| Input material |

(* ===== verification/Recv.v ===== *)
(** What [Recv] stores and returns, on the four kinds of streams
    (streamtransportclient.go, streamtransportserver.go, chantransportclient.go,
    chantransportserver.go), and the variables of a stream's context (context.go). *)
From S2P Require Import Prelude GoStrings Names Tracing MessageTracer Stream.

(** A value in an interface: its type, whether it is a nil pointer, the error
    when it is one, and what it holds *)
Record value := mkValue { v_type : gotype; v_nil : bool; v_error : option error; v_content : bytes }.

(** The variable given to [Recv]: none, one of a type, or something that is not a
    pointer to a variable *)
Inductive msgPtr := NoPtr | PtrTo (target : gotype) | BadPtr.

(** What the select of [Recv] finds ready *)
Inductive ready := ConnClosed | TimedOut | Received (msg : value).

(** [timeouter.timeoutChan]: can it fire? *)
Definition timeoutChan (d : Z) : bool := bool_decide (d > 0)%Z.

Section recv.
(** Does a type have the methods of an interface type? *)
Variable implements : gotype → gotype → bool.

(** [reflect.Type.AssignableTo] on the types messages have *)
Definition AssignableTo (t target : gotype) : bool :=
  bool_decide (t = target) || (bool_decide (Kind target = str "interface") && implements t target).

Definition mismatch : error := errorString (str "message type mismatch").

(** [rv.Set(mrv)], its panic turned into an error *)
Definition set_value (target : gotype) (mrv : value) : value + error :=
  if AssignableTo (v_type mrv) target then inl mrv else inr mismatch.

(** The value [Recv] stores: a pointer is followed for a variable that is none *)
Definition assign (target : gotype) (msg : value) : value + error :=
  if negb (is_pointer target) && is_pointer (v_type msg) then
    if v_nil msg then inr mismatch
    else set_value target (mkValue (type_Elem (v_type msg)) false None (v_content msg))
  else set_value target msg.

(** What [Recv] returns, an error or none, and the value stored, given how it is *)
Definition received (store : gotype → value → value + error) (p : msgPtr) (msg : value) :
    option error * option value :=
  match v_error msg, p with
  | Some e, _ => (Some e, None)
  | None, PtrTo target => match store target msg with inl v => (None, Some v) | inr e => (Some e, None) end
  | None, _ => (None, None)
  end.

(** What the servers' [Recv] have in common *)
Definition serverside_Recv (store : gotype → value → value + error) (connClose_nil : bool) (p : msgPtr) (r : ready) :
    outcome (option error * option value) :=
  if connClose_nil then Return (Some EOF, None)
  else match p with
       | BadPtr => Panics (str "not a pointer or nil pointer")
       | _ => match r with
              | ConnClosed => Return (Some EOF, None)
              | TimedOut => Return (Some ErrRecvTimeout, None)
              | Received msg => Return (received store p msg)
              end
       end.

(** [streamServerStream.Recv] *)
Definition server_Recv : bool → msgPtr → ready → outcome (option error * option value) := serverside_Recv assign.

(** [chanServerStream.Recv], which follows no pointer *)
Definition chan_server_Recv : bool → msgPtr → ready → outcome (option error * option value) := serverside_Recv set_value.

(** What the clients' [Recv] have in common: the flag tells whether the stream
    still has its channel, which the error [io.EOF] takes away *)
Definition clientside_received (msgChan : bool) (p : msgPtr) (msg : value) : option error * option value * bool :=
  if bool_decide (v_error msg = Some EOF) then (Some EOF, None, false)
  else let '(e, v) := received assign p msg in (e, v, msgChan).

(** [streamClientStream.Recv] *)
Definition client_Recv (msgChan closed : bool) (p : msgPtr) (r : ready) :
    outcome (option error * option value * bool) :=
  if negb msgChan || closed then Return (Some EOF, None, msgChan)
  else match p with
       | BadPtr => Panics (str "not a pointer or nil pointer")
       | _ => match r with
              | ConnClosed => Return (Some ErrConnReset, None, msgChan)
              | TimedOut => Return (Some ErrRecvTimeout, None, msgChan)
              | Received msg => Return (clientside_received msgChan p msg)
              end
       end.

(** [chanClientStream.Recv]; [None]: it goes on waiting, as the closing of the
    connection is not among what it waits for *)
Definition chan_client_Recv (msgChan : bool) (p : msgPtr) (r : ready) :
    option (outcome (option error * option value * bool)) :=
  if negb msgChan then Some (Return (Some EOF, None, msgChan))
  else match p with
       | BadPtr => Some (Panics (str "not a pointer or nil pointer"))
       | _ => match r with
              | ConnClosed => None
              | TimedOut => Some (Return (Some ErrRecvTimeout, None, msgChan))
              | Received msg => Some (Return (clientside_received msgChan p msg))
              end
       end.

(** ** The context of a stream (context.go) *)

Record contextImpl := mkContext { kv : gmap gotype value; ctx : option value }.

Definition PutVar (v : value) (c : contextImpl) : contextImpl := mkContext (<[v_type v := v]> (kv c)) (ctx c).
(** [GetVar]: [None] stands for the zero value of the type *)
Definition GetVar (p : msgPtr) (c : contextImpl) : outcome (option value) :=
  match p with PtrTo target => Return (kv c !! target) | _ => Panics (str "not a pointer or nil pointer") end.
Definition SetContext (v : value) (c : contextImpl) : outcome contextImpl :=
  if negb (is_pointer (v_type v)) || v_nil v then Panics (str "not a pointer or nil pointer")
  else Return (mkContext (kv c) (Some v)).
Definition GetContext (c : contextImpl) : option value := ctx c.

End recv.

(** A context gives back the value of the type asked for that was put last. *)
Lemma GetVar_last puts x t :
  GetVar (PtrTo t) (foldl (λ c v, PutVar v c) (mkContext ∅ x) puts) = Return (last (filter (λ v, v_type v = t) puts)).
Proof.
  induction puts as [|v puts IH] using rev_ind; simpl; [by rewrite lookup_empty|].
  rewrite foldl_snoc, filter_app. simpl in *. injection IH as IH. destruct (decide (v_type v = t)) as [<-|Hne].
  - by rewrite lookup_insert_eq, filter_cons_True, filter_nil, last_snoc.
  - by rewrite lookup_insert_ne, filter_cons_False, filter_nil, app_nil_r, IH.
Qed.

(** The transports differ: a pointer to a value sent by the client is stored
    into a variable of the value's type over a byte connection, and refused as a
    mismatch within the process; and a client of the process that waits in [Recv]
    is never told of the closing of the connection, which a client of a byte
    connection gets as an error. *)
Theorem recv_depends_on_transport (implements : gotype → gotype → bool) (msg : value) :
  is_pointer (v_type msg) = true → v_nil msg = false → v_error msg = None →
  is_pointer (type_Elem (v_type msg)) = false → Kind (type_Elem (v_type msg)) ≠ str "interface" →
  let target := type_Elem (v_type msg) in
  server_Recv implements false (PtrTo target) (Received msg) =
    Return (None, Some (mkValue target false None (v_content msg))) ∧
  chan_server_Recv implements false (PtrTo target) (Received msg) = Return (Some mismatch, None) ∧
  client_Recv implements true false (PtrTo target) ConnClosed = Return (Some ErrConnReset, None, true) ∧
  chan_client_Recv implements true (PtrTo target) ConnClosed = None.
Proof.
  intros Hp Hn He Hpe Hi target. split_and!; [| |done|done].
  - unfold server_Recv, serverside_Recv, received. rewrite He. unfold assign. fold target in Hpe.
    rewrite Hpe, Hp, Hn. simpl. unfold set_value, AssignableTo; simpl. by rewrite bool_decide_eq_true_2.
  - unfold chan_server_Recv, serverside_Recv, received. rewrite He. unfold set_value, AssignableTo.
    rewrite bool_decide_eq_false_2; [|by intros E; unfold target in E; rewrite <- E, Hp in Hpe].
    by rewrite bool_decide_eq_false_2.
Qed.

Lemma recv_depends_on_transport_witness :
  let t := mkType 0 (str "msg.Ping") (str "struct") [str "Who"] in
  let msg := mkValue (mkType 1 (str "msg.Ping") (str "struct") [str "Who"]) false None (str "me") in
  server_Recv (λ _ _, false) false (PtrTo t) (Received msg) = Return (None, Some (mkValue t false None (str "me"))) ∧
  chan_server_Recv (λ _ _, false) false (PtrTo t) (Received msg) = Return (Some mismatch, None).
Proof.
  destruct (recv_depends_on_transport (λ _ _, false)
    (mkValue (mkType 1 (str "msg.Ping") (str "struct") [str "Who"]) false None (str "me"))) as (H1 & H2 & _);
    [reflexivity|reflexivity|reflexivity|reflexivity|vm_compute; discriminate|].
  split; [exact H1|exact H2].
Defined.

| Work item |
In the material above, locate the line containing "Definition received (store" and the line containing "Definition clientside_received (msgChan". Transcribe exactly those two lines and every line between them, and nothing more.

| Task result |
Definition received (store : gotype → value → value + error) (p : msgPtr) (msg : value) :
    option error * option value :=
  match v_error msg, p with
  | Some e, _ => (Some e, None)
  | None, PtrTo target => match store target msg with inl v => (None, Some v) | inr e => (Some e, None) end
  | None, _ => (None, None)
  end.

(** What the servers' [Recv] have in common *)
Definition serverside_Recv (store : gotype → value → value + error) (connClose_nil : bool) (p : msgPtr) (r : ready) :
    outcome (option error * option value) :=
  if connClose_nil then Return (Some EOF, None)
  else match p with
       | BadPtr => Panics (str "not a pointer or nil pointer")
       | _ => match r with
              | ConnClosed => Return (Some EOF, None)
              | TimedOut => Return (Some ErrRecvTimeout, None)
              | Received msg => Return (received store p msg)
              end
       end.

(** [streamServerStream.Recv] *)
Definition server_Recv : bool → msgPtr → ready → outcome (option error * option value) := serverside_Recv assign.

(** [chanServerStream.Recv], which follows no pointer *)
Definition chan_server_Recv : bool → msgPtr → ready → outcome (option error * option value) := serverside_Recv set_value.

(** What the clients' [Recv] have in common: the flag tells whether the stream
    still has its channel, which the error [io.EOF] takes away *)
Definition clientside_received (msgChan : bool) (p : msgPtr) (msg : value) : option error * option value * bool :=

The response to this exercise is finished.